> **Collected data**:
(* ===== verification/Recovery.v ===== *)
(** Opening an instance: [with_paths], [startup_chore] and
    [rebuild_topic_entry_counts_after_recovery] of [src/src/wal/runtime/walrus.rs].

    Recovery lists the data directory, walks every file in steps of the default block size,
    rebuilds the chain of each topic from the entries it can read, and restores the read
    cursors and entry counts from the persisted index. *)

From stdpp Require Import sorting.
From S2P Require Import Prelude Config Storage Block Trackers Allocator Index TopicClean Reader Writer TopicInv Walrus.

#[local] Open Scope walrus_scope.
#[local] Open Scope Z_scope.

(** * The data directory *)

(** [str::ends_with]. *)
Definition ends_with (suf s : string) : bool := String.prefix (String.rev suf) (String.rev s).

Definition has_slash (s : string) : bool :=
  match String.index 0 "/" s with Some _ => true | None => false end.

(** [str::strip_prefix]. *)
Fixpoint strip_prefix (p s : string) : option string :=
  match p, s with
  | EmptyString, _ => Some s
  | String a p, String b s => if decide (a = b) then strip_prefix p s else None
  | String _ _, EmptyString => None
  end.

(** The name of a file of the directory, without the directory. *)
Definition name_in (pm : WalPathManager) (path : string) : option string :=
  match strip_prefix (root pm +:+ "/") path with
  | Some name => if has_slash name then None else Some name
  | None => None
  end.

(** The files recovery looks at, in the order of their paths. *)
Definition recovery_files (pm : WalPathManager) (s : Fs) : list string :=
  merge_sort String.le
    (filter (λ p, is_Some (name_in pm p) ∧ ends_with "_index.db" p = false) (elements (fs_names s))).

(** * Scanning a file *)

(** The state recovery builds while it scans. *)
Record Scan := MkScan {
  sc_next : Z;                             (* next_block_id *)
  sc_reader : Reader;
  sc_trk : Trackers;
  sc_counts : gmap string (list Z);        (* topic_block_entry_counts *)
}.

Section recovery.
Context `{MetaCodec} `{MapCodec BlockPos} `{MapCodec CleanMarkerRecord}.

(** The inner loop: entries from [in_block_off] on, until one cannot be read. *)
Fixpoint scan_entries (fuel : nat) (stub : Block) (in_block_off used entries : Z) : M Fs (Z * Z) :=
  match fuel with
  | O => hang
  | S fuel =>
      let! r := attempt (Block_read stub in_block_off) in
      match r with
      | None => ret (used, entries)
      | Some (_, consumed) =>
          let off' := in_block_off + consumed in
          let used' := used + consumed in
          let entries' := sat_add64 entries 1 in
          if off' >=? DEFAULT_BLOCK_SIZE then ret (used', entries')
          else scan_entries fuel stub off' used' entries'
      end
  end.

(** An entry takes at least its header, so this many reads pass the end of a block. *)
Definition scan_fuel : nat := S (Z.to_nat (DEFAULT_BLOCK_SIZE / PREFIX_META_SIZE)).

(** The outcome of looking at one block: stop with this file, skip it, or record it. *)
Inductive block_scan := BStop | BSkip | BFound (col_name : string) (used entries : Z).

Definition scan_block (file_path : string) (mmap : StorageImpl) (id block_offset : Z) :
    M Fs block_scan :=
  let! probe := storage_read mmap block_offset 8 in
  if forallb (λ b, b =? 0) probe then ret BStop
  else
    let! meta_buf := storage_read mmap block_offset PREFIX_META_SIZE in
    let meta_len := header_meta_len meta_buf in
    if (meta_len =? 0) || (meta_len >? PREFIX_META_SIZE - 2) then ret BSkip
    else
      match archived_root (header_meta_bytes meta_buf) with
      | None => ret BStop
      | Some md =>
          let stub := MkBlock id file_path block_offset DEFAULT_BLOCK_SIZE mmap 0 in
          let! r := scan_entries scan_fuel stub 0 0 0 in
          let '(used, entries) := r in
          if used =? 0 then ret BStop else ret (BFound (owned_by md) used entries)
      end.

(** [register and append]. *)
Definition record_block (block : Block) (col_name : string) (entries : Z) (sc : Scan) : Scan :=
  let trk := add_block_to_file_state (b_file_path block)
               (register_block (b_id block) (b_file_path block) (sc_trk sc)) in
  let '(reader, counts) :=
    if bool_decide (col_name = "") then (sc_reader sc, sc_counts sc)
    else (append_block_to_chain col_name block (sc_reader sc),
          <[col_name := default [] (sc_counts sc !! col_name) ++ [entries]]> (sc_counts sc)) in
  MkScan (sc_next sc) reader trk counts.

> **WHAT THIS TASK INVOLVES**: What is the number of lines in the data above that include the word "Require"? Answer with that number only.

> **THE ANSWER**: 2